Observability for OpenAI SDK (JS/TS)
Looking for the Python version? Check it out here.
The Langfuse JS/TS SDK offers a wrapper function around the OpenAI SDK, enabling you to easily add observability to your OpenAI calls. This includes tracking latencies, time-to-first-token on stream responses, errors, and model usage.

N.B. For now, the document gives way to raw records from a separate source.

(* ===== verification/DirTheorems.v ===== *)
(** * Properties of directories and of the handlers that look names up *)

From S2P Require Export DirLink SfsTheorems.

(** ** Paths of the root directory *)
Lemma take_until_app (l1 l2 : list byte) c :
  slash ∉ l1 → c = slash → take_until is_slash (l1 ++ c :: l2) = l1.
Proof.
  intros Hl ->. induction l1 as [|x l1 IH]; simpl; [done|].
  apply not_elem_of_cons in Hl as [Hx Hl]. unfold is_slash at 1.
  rewrite bool_decide_eq_false_2 by congruence. by rewrite IH.
Qed.

Lemma strip_slashes_name (name : list byte) :
  name ≠ [] → slash ∉ name → strip_slashes (slash :: name) = slash :: name.
Proof.
  intros Hne Hs. unfold strip_slashes.
  destruct (exists_last Hne) as (l & c & ->). simpl. rewrite rev_app_distr. simpl.
  unfold is_slash at 1. rewrite bool_decide_eq_false_2; [|intros ->; apply Hs, elem_of_app; right; left].
  simpl. rewrite rev_app_distr. simpl. by rewrite rev_involutive.
Qed.

Lemma last_component_name (name : list byte) :
  slash ∉ name → last_component (slash :: name) = name.
Proof.
  intros Hs. unfold last_component. simpl. rewrite take_until_app; [apply rev_involutive| |done].
  intros Hin%list_elem_of_In%in_rev. by apply Hs, list_elem_of_In.
Qed.

Lemma dirname_name (name : list byte) :
  name ≠ [] → slash ∉ name → dirname (slash :: name) = [slash].
Proof.
  intros Hne Hs. unfold dirname. rewrite strip_slashes_name, last_component_name by done.
  by replace (length (slash :: name) - length name)%nat with 1%nat by (simpl; lia).
Qed.

Lemma basename_name (name : list byte) :
  name ≠ [] → slash ∉ name → basename (slash :: name) = name.
Proof.
  intros Hne Hs. unfold basename. rewrite strip_slashes_name by done.
  by apply last_component_name.
Qed.

Lemma path_name_root `{Env, !ReliableMalloc} (name : list byte) s :
  name ≠ [] → slash ∉ name → (length name ≤ 255)%nat →
  path_name (slash :: name) s = Done (inr name) s.
Proof.
  intros Hne Hs Hl. unfold path_name. rewrite bind_get, reliable_strdup. cbv zeta.
  rewrite dirname_name, basename_name by done.
  rewrite bool_decide_eq_true_2 by done. cbn [negb].
  rewrite (proj2 (Z.leb_gt _ _)) by (unfold PATH_MAX; simpl; lia).
  by rewrite (proj2 (Z.ltb_ge _ _)) by lia.
Qed.

(** The root directory of a mounted file system, with [n] blocks. *)
Record rooted (s : sfs_state) (fs : filesystem) (root : sfs_fs_inode) (F : list Z) (n : Z) : Prop := Rooted {
  ro_mu : mu s = false;
  ro_fs : s_fs s = inr fs;
  ro_dir : dir_state fs root F n;
  ro_number : i_inumber root = 1;
  ro_mode : Z.land (i_mode root) S_IFDIR ≠ 0;
}.

Section dir_theorems.
  Context `{Env, !ReliableIO, !EnvOk}.

(** C20: a name is looked up as the first entry in use that has it.  On a
    well-formed directory the search returns; it finds the first such entry,
    or nothing exactly when no entry in use has the name, and it changes no
    more than the access time of the directory. *)
Theorem dir_search_finds_first name fs dir F n it :
  dir_state fs dir F n → iter_ok it n → position it = 0 →
  ∃ o dir' fs', dir_search name it dir fs = Done (o, dir') fs' ∧
    touched fs dir F n fs' dir' ∧
    match o with
    | Some item => ∃ j, 0 ≤ j < n ∧ live (abs fs) dir j ∧ matches name (dir_entry_at (abs fs) dir j) ∧
        (∀ i, 0 ≤ i < j → live (abs fs) dir i → ¬ matches name (dir_entry_at (abs fs) dir i)) ∧
        item = item_at (abs fs) dir j None
    | None => ∀ i, 0 ≤ i < n → live (abs fs) dir i → ¬ matches name (dir_entry_at (abs fs) dir i)
    end.
Proof.
  intros Hd Hit Hp. by apply wp_pair, (wp_mono _ _ (search_post name fs dir F n));
    [apply dir_search_spec|intros [o dir'] s'].
Qed.

(** A linked name is found.  [sfs_dir_link] of a name that is not in the
    directory reuses the first unused entry or appends a block, raises the
    link count of the inode by one and leaves the other entries as they were;
    looking the name up afterwards finds the entry of that inode. *)
Theorem link_then_lookup fs dir F n name inode it :
  dir_state fs dir F n → F ≠ [] → n < file_blocks →
  n < SFS_NDIR_BLOCKS ∨ bp dir SFS_IND_BLOCK ≠ 0 →
  valid_inumber (superblock fs) (i_inumber inode) → inode_ok inode = true →
  i_inumber inode ≠ i_inumber dir → (length name ≤ 255)%nat → x00 ∉ name →
  (∀ i, 0 ≤ i < n → live (abs fs) dir i → ¬ matches name (dir_entry_at (abs fs) dir i)) →
  iter_ok it 0 → position it = 0 →
  ∃ dir1 inode1 fs1 F1 j item dir2 fs2,
    sfs_dir_link dir name inode fs = Done (0, dir1, inode1) fs1 ∧
    linked fs dir n name inode fs1 dir1 F1 inode1 j ∧
    dir_search name it dir1 fs1 = Done (Some item, dir2) fs2 ∧
    d_inumber (di_entry item) = i_inumber inode.
Proof.
  intros Hd HF Hnb Hcase Hv Hio Hne Hname Hnul Hno Hit Hp.
  destruct (proj1 (wp_iff _ _ _) (dir_link_spec fs dir F n name inode Hd HF Hnb Hcase Hv Hio Hne Hname))
    as ([[r dir1] inode1] & fs1 & Hrun & -> & F1 & j & _ & Hl).
  pose proof (li_state _ _ _ _ _ _ _ _ _ _ Hl) as Hd1. pose proof (li_pos _ _ _ _ _ _ _ _ _ _ Hl) as Hj.
  assert (iter_ok it (Z.max n (j + 1))) as Hit1.
  { destruct Hit as [He Hb Hlb]. split; [done|lia|done]. }
  destruct (proj1 (wp_iff _ _ _) (dir_search_spec name fs1 dir1 F1 _ it Hd1 Hit1 Hp))
    as ([o dir2] & fs2 & Hrun2 & _ & Ho).
  pose proof (li_entry _ _ _ _ _ _ _ _ _ _ Hl) as He.
  assert (live (abs fs1) dir1 j) as Hlj.
  { unfold live. rewrite He. destruct Hv. simpl. lia. }
  assert (matches name (dir_entry_at (abs fs1) dir1 j)) as Hm by (rewrite He; by apply matches_strncpy).
  destruct o as [item|].
  - destruct Ho as (i & Hi & Hli & Hmi & Hfirst & ->).
    exists dir1, inode1, fs1, F1, j. eexists _, dir2, fs2. split_and!; [done|done|exact Hrun2|].
    simpl. destruct (decide (i = j)) as [->|Hij]; [by rewrite He|]. exfalso.
    destruct (decide (j < i)); [by apply (Hfirst j); [lia| |]|].
    assert (0 ≤ i < n) as Hin by lia.
    pose proof (li_other _ _ _ _ _ _ _ _ _ _ Hl i Hin Hij) as Heq.
    unfold live in Hli. rewrite Heq in Hli, Hmi. by apply (Hno i).
  - exfalso. apply (Ho j); [lia|done|done].
Qed.

(** ** The handlers *)
Lemma lock_run {B} s (f : () → M sfs_state B) :
  mu s = false → (lock ≫= f) s = f tt (set_mu true s).
Proof. intros Hs. unfold lock. run. by rewrite Hs. Qed.

(** Opening the root directory and an iterator on it. *)
Lemma open_root `{!ReliableMalloc} s fs root F n :
  rooted s fs root F n →
  ∃ fs1 fs2, at_fs sfs_dir_root (set_mu true s)
      = Done (Some root) (set_fs (inr fs1) (set_mu true s)) ∧
    sfs_dir_iterate root fs1 = Done (Some (DirIterator 0 0 env_heap_data)) fs2 ∧
    dir_state fs1 root F n ∧ dir_state fs2 root F n ∧ abs fs1 ≡ abs fs ∧ abs fs2 ≡ abs fs ∧
    ∀ j, 0 ≤ j < file_blocks → file_block (abs fs2) root j = file_block (abs fs) root j.
Proof.
  intros [Hm Hs Hd Hn1 Hmode]. pose proof (ds_file _ _ _ _ Hd) as Hf.
  pose proof (f_valid _ _ _ Hf) as Hv. rewrite Hn1 in Hv.
  destruct (proj1 (wp_iff _ _ _) (read_inode_spec _ _ (f_ok _ _ _ Hf) Hv))
    as (r & fs1 & Hrun & -> & Hok1 & Habs1).
  pose proof (f_stored _ _ _ Hf) as Hst. rewrite Hn1 in Hst. rewrite Hst in Hrun.
  assert (∀ fs', fs_ok fs' → abs fs' ≡ abs fs → dir_state fs' root F n ∧
    ∀ j, 0 ≤ j < file_blocks → file_block (abs fs') root j = file_block (abs fs) root j) as Hkeep.
  { intros fs' Hok' Habs'.
    assert (∀ j, 0 ≤ j < file_blocks → file_block (abs fs') root j = file_block (abs fs) root j) as Hb.
    { intros j Hj. symmetry. eapply file_block_equiv; [by symmetry|apply (f_wf _ _ _ Hf)|done]. }
    split; [|done]. eapply dir_state_update; [exact Hd|by eapply file_state_equiv|apply Habs'|done|done]. }
  set (fs2 := set_disk (World (w_size (disk fs1)) (w_blocks (disk fs1)) (w_ios (disk fs1))
                          (w_times (disk fs1)) (S (w_mallocs (disk fs1)))) fs1).
  assert (fs_ok fs2) as Hok2 by (destruct Hok1; by split).
  assert (abs fs2 = abs fs1) as Habs2 by done.
  destruct (Hkeep fs1 Hok1 Habs1) as [Hd1 _].
  destruct (Hkeep fs2 Hok2) as [Hd2 Hb2]; [by rewrite Habs2|].
  exists fs1, fs2. split_and!; [eapply at_fs_done; [done|exact Hrun]| |exact Hd1|exact Hd2|exact Habs1|by rewrite Habs2|exact Hb2].
  unfold sfs_dir_iterate.
  rewrite bind_assert by (by apply negb_true_iff, Z.eqb_neq).
  erewrite bind_done; [|eapply at_disk_done; reflexivity].
  simpl. rewrite reliable_malloc. done.
Qed.

Lemma new_iter_ok n : 0 ≤ n → iter_ok (DirIterator 0 0 env_heap_data) n.
Proof. intros Hn. split; [by left|simpl; lia|apply heap_len]. Qed.

Lemma opendir_iterate_run dir it fs fs' :
  sfs_dir_iterate dir fs = Done (Some it) fs' → opendir_iterate dir fs = Done it fs'.
Proof. intros E. unfold opendir_iterate. by erewrite bind_done by exact E. Qed.

(** A whole listing: the directory gets a new access time. *)
Lemma readdir_run `{!ReliableMalloc} s fs root F n filler :
  rooted s fs root F n → (∀ k, filler k = false) →
  (∀ i, 0 ≤ i < n → live (abs fs) root i → d_inumber (dir_entry_at (abs fs) root i) ≠ 1) →
  ∃ fs' root', sfs_readdir [slash] filler s =
      Done (0, [([dot], None); ([dot; dot], None)]
               ++ map (listed (abs fs) root) (live_upto (abs fs) root n)) (set_fs (inr fs') s) ∧
    (∃ t, root' = set_access_time t root) ∧ abs fs' ≡ upd_inode root' (abs fs) ∧ dir_state fs' root' F n.
Proof.
  intros Hr Hfill Hself. destruct (open_root s fs root F n Hr)
    as (fs1 & fs2 & E1 & E2 & Hd1 & Hd2 & Habs1 & Habs2 & Hb2).
  pose proof (ds_blocks _ _ _ _ Hd2) as Hn.
  assert (∀ i, 0 ≤ i < n → dir_entry_at (abs fs2) root i = dir_entry_at (abs fs) root i) as He.
  { intros i Hi. unfold dir_entry_at. by rewrite Hb2 by lia. }
  set (base := [([dot], None); ([dot; dot], None)] : list (list byte * option stat)).
  assert (wp (while_true (search_fuel root) (DirIterator 0 0 env_heap_data, root, base)
                (readdir_fill filler)) fs2 (λ e s,
    e = inr (base ++ map (listed (abs fs2) root) (live_upto (abs fs2) root n)) ∧
    ∃ dir', touched fs2 root F n s dir')) as Hwp.
  { apply readdir_spec; [done|apply new_iter_ok; lia|done|done|].
    intros i Hi. unfold live. rewrite He, (ro_number _ _ _ _ _ Hr) by done. by apply Hself. }
  destruct (proj1 (wp_iff _ _ _) Hwp) as (e & fs3 & Hrun & -> & root' & [T1 T2 T3 _]).
  assert (live_upto (abs fs2) root n = live_upto (abs fs) root n) as Hlu.
  { unfold live_upto. apply filter_ext_in. intros i Hi%list_elem_of_In%elem_of_seqZ.
    by rewrite He by lia. }
  assert (map (listed (abs fs2) root) (live_upto (abs fs) root n)
          = map (listed (abs fs) root) (live_upto (abs fs) root n)) as Hmap.
  { apply map_ext_in. intros i Hi. unfold live_upto in Hi. apply filter_In in Hi as [Hi Hl].
    apply list_elem_of_In, elem_of_seqZ in Hi. apply negb_true_iff, Z.eqb_neq in Hl.
    unfold listed. rewrite He by lia. do 3 f_equal. destruct Habs2 as (Hs2 & Hi2 & _).
    apply Hi2. rewrite Hs2. apply (ds_names _ _ _ _ (ro_dir _ _ _ _ _ Hr)); [lia|done]. }
  rewrite Hlu, Hmap in Hrun.
  exists fs3, root'. split; [|split; [exact T2|split; [rewrite T3, Habs2; reflexivity|exact T1]]].
  unfold sfs_readdir. rewrite lock_run by apply (ro_mu _ _ _ _ _ Hr).
  rewrite bool_decide_eq_true_2 by done. cbn [negb].
  rewrite (bind_done _ _ _ _ _ E1). cbv zeta. rewrite !Hfill. cbn [app].
  erewrite bind_done by by eapply at_fs_done; [|eapply opendir_iterate_run; exact E2].
  erewrite bind_done by by eapply at_fs_done; [|exact Hrun].
  pose proof (ro_mu _ _ _ _ _ Hr) as Hm. unfold unlock_ret, unlock. run.
  destruct s as [m f p g]. simpl in Hm. by rewrite Hm.
Qed.

(** C18: [sfs_readdir] lists the directory.  On the root directory, with a
    callback that always has room, it returns 0 and hands over ".", ".." and
    then the name and the attributes of the inode of every entry in use, in
    order, each once. *)
Theorem readdir_lists_entries `{!ReliableMalloc} s fs root F n filler :
  rooted s fs root F n → (∀ k, filler k = false) →
  (∀ i, 0 ≤ i < n → live (abs fs) root i → d_inumber (dir_entry_at (abs fs) root i) ≠ 1) →
  ∃ s', sfs_readdir [slash] filler s =
      Done (0, [([dot], None); ([dot; dot], None)]
               ++ map (listed (abs fs) root) (live_upto (abs fs) root n)) s' ∧
    mu s' = false.
Proof.
  intros Hr Hfill Hself. destruct (readdir_run s fs root F n filler Hr Hfill Hself) as (fs' & root' & E & _).
  exists (set_fs (inr fs') s). split; [exact E|exact (ro_mu _ _ _ _ _ Hr)].
Qed.

End dir_theorems.

(** ** On the small file system: the root directory holds "a" *)
Definition name_a : list byte := [Byte.byte.of_Z 97].
Definition name_b : list byte := [Byte.byte.of_Z 98].
Definition demo_iter : dir_iterator := DirIterator 0 0 zero_block.

Lemma demo_live : dir_entry_at (abs demo_fs) demo_root 0 = DirEntry 2 (strncpy_name name_a).
Proof. by vm_compute. Qed.

Lemma demo_dir_state : dir_state demo_fs demo_root demo_free 1.
Proof.
  split; [apply demo_root_state|by vm_compute|done|].
  intros i Hi _. replace i with 0 by lia. rewrite demo_live. by vm_compute.
Qed.

Lemma demo_iter_ok n : 0 ≤ n → iter_ok demo_iter n.
Proof. intros Hn. split; [by left|simpl; lia|apply length_zero_block]. Qed.

Definition demo_mounted : sfs_state := SfsState false (inr demo_fs) (Some demo_pool) false.

Lemma demo_rooted : rooted demo_mounted demo_fs demo_root demo_free 1.
Proof. split; [done|done|apply demo_dir_state|done|by vm_compute]. Qed.

Lemma dir_search_finds_first_witness :
  ∃ o dir' fs', dir_search (H := demo_env) name_b demo_iter demo_root demo_fs = Done (o, dir') fs' ∧
    touched demo_fs demo_root demo_free 1 fs' dir' ∧
    match o with
    | Some item => ∃ j, 0 ≤ j < 1 ∧ live (abs demo_fs) demo_root j ∧
        matches name_b (dir_entry_at (abs demo_fs) demo_root j) ∧
        (∀ i, 0 ≤ i < j → live (abs demo_fs) demo_root i →
           ¬ matches name_b (dir_entry_at (abs demo_fs) demo_root i)) ∧
        item = item_at (abs demo_fs) demo_root j None
    | None => ∀ i, 0 ≤ i < 1 → live (abs demo_fs) demo_root i →
        ¬ matches name_b (dir_entry_at (abs demo_fs) demo_root i)
    end.
Proof.
  apply (dir_search_finds_first (H := demo_env) name_b demo_fs demo_root demo_free 1 demo_iter).
  - apply demo_dir_state.
  - by apply demo_iter_ok.
  - done.
Defined.

Lemma link_then_lookup_witness :
  ∃ dir1 inode1 fs1 F1 j item dir2 fs2,
    sfs_dir_link (H := demo_env) demo_root name_b demo_file demo_fs = Done (0, dir1, inode1) fs1 ∧
    linked demo_fs demo_root 1 name_b demo_file fs1 dir1 F1 inode1 j ∧
    dir_search (H := demo_env) name_b demo_iter dir1 fs1 = Done (Some item, dir2) fs2 ∧
    d_inumber (di_entry item) = 2.
Proof.
  apply (link_then_lookup (H := demo_env) demo_fs demo_root demo_free 1 name_b demo_file demo_iter).
  - apply demo_dir_state.
  - done.
  - by vm_compute.
  - left. by vm_compute.
  - by vm_compute.
  - by vm_compute.
  - done.
  - apply leb_complete. by vm_compute.
  - apply (bool_decide_unpack _). by vm_compute.
  - intros i Hi _. replace i with 0 by lia. rewrite demo_live. by vm_compute.
  - by apply demo_iter_ok.
  - done.
Defined.

Lemma readdir_lists_entries_witness :
  ∃ s', sfs_readdir (H := demo_env) [slash] (λ _, false) demo_mounted =
      Done (0, [([dot], None); ([dot; dot], None)]
               ++ map (listed (abs demo_fs) demo_root) (live_upto (abs demo_fs) demo_root 1)) s' ∧
    mu s' = false.
Proof.
  apply (readdir_lists_entries (H := demo_env) demo_mounted demo_fs demo_root demo_free 1 (λ _, false)).
  - apply demo_rooted.
  - done.
  - intros i Hi _. replace i with 0 by lia. by rewrite demo_live.
Defined.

import OpenAI from "openai";
import { observeOpenAI } from "langfuse";
const openai = observeOpenAI(new OpenAI());
const res = await openai.chat.completions.create({
messages: [{ role: "system", content: "Tell me a story about a dog." }],
});
Langfuse automatically tracks:
- All prompts/completions with support for streaming and function calling
- Total latencies and time-to-first-token
- OpenAI API Errors
- Model usage (tokens) and cost (USD) (learn more)
In the Langfuse Console
How it works
Install Langfuse SDK
The integration is compatible with OpenAI SDK versions >=4.0.0
.
npm install langfuse openai
Call OpenAI methods with the wrapped client
Langfuse wraps the OpenAI SDK and provides the functionality and method signatures. You can call them as usual.
The observeOpenAI
function automatically instantiates a Langfuse client in the background. You can either configure the client with environment variables or pass the configuration directly to the observeOpenAI
function.
Add your Langfuse credentials to your environment variables. You can find your credentials in your project settings in the Langfuse UI. Make sure that you have a .env
file in your project root and a package like dotenv
to load the variables.
LANGFUSE_SECRET_KEY="sk-lf-..."
LANGFUSE_PUBLIC_KEY="pk-lf-..."
# 🇪🇺 EU region
LANGFUSE_BASEURL="https://cloud.langfuse.com"
# 🇺🇸 US region
# LANGFUSE_BASEURL="https://us.cloud.langfuse.com"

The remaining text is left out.